Stored data entries:
+ + +

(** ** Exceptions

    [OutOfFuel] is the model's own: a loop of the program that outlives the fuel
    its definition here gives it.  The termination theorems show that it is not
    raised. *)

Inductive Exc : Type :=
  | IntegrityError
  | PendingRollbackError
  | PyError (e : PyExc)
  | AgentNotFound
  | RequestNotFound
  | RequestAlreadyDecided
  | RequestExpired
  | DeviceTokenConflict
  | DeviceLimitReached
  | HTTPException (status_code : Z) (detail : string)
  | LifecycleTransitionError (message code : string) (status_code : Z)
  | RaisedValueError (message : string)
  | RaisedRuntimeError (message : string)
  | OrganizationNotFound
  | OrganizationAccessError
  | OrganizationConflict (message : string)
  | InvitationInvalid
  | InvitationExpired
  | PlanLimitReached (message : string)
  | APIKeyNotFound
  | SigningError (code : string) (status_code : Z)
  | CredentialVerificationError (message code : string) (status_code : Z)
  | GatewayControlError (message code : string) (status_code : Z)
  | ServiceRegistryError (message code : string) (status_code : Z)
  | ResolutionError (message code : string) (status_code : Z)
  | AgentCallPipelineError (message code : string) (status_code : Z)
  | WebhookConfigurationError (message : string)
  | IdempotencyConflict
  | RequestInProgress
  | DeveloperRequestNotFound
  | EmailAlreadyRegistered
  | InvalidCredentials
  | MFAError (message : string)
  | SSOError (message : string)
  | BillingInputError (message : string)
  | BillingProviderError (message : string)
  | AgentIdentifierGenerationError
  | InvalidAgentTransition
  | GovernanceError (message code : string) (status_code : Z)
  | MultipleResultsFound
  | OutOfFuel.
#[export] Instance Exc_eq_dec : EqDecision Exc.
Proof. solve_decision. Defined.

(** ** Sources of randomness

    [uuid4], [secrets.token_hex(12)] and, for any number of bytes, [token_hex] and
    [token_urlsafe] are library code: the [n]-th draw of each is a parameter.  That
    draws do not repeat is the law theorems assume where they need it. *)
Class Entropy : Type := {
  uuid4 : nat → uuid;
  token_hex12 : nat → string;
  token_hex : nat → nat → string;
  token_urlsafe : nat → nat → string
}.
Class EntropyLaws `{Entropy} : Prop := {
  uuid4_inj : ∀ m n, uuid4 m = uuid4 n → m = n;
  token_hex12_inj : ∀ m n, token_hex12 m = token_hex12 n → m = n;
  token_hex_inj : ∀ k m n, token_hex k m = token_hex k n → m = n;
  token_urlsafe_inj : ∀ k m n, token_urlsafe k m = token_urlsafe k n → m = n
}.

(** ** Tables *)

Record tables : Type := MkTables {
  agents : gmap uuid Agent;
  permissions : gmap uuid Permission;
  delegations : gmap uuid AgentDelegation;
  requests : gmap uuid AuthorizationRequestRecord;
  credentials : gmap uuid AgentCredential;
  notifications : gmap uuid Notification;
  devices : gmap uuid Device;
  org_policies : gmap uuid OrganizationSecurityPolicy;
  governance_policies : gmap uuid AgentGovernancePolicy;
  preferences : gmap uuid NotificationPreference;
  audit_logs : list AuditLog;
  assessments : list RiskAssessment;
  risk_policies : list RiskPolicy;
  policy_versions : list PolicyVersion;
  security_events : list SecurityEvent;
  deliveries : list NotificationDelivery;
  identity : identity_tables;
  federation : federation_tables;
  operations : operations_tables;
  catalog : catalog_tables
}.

+ + +

• **Task to complete**:
Restate word for word the entries above, starting at the line with "token_urlsafe_inj : ∀" and ending at the line with "audit_logs : list AuditLog;", inclusive, and no others.

• **Result for this task**:
  token_urlsafe_inj : ∀ k m n, token_urlsafe k m = token_urlsafe k n → m = n
}.

(** ** Tables *)

Record tables : Type := MkTables {
  agents : gmap uuid Agent;
  permissions : gmap uuid Permission;
  delegations : gmap uuid AgentDelegation;
  requests : gmap uuid AuthorizationRequestRecord;
  credentials : gmap uuid AgentCredential;
  notifications : gmap uuid Notification;
  devices : gmap uuid Device;
  org_policies : gmap uuid OrganizationSecurityPolicy;
  governance_policies : gmap uuid AgentGovernancePolicy;
  preferences : gmap uuid NotificationPreference;
  audit_logs : list AuditLog;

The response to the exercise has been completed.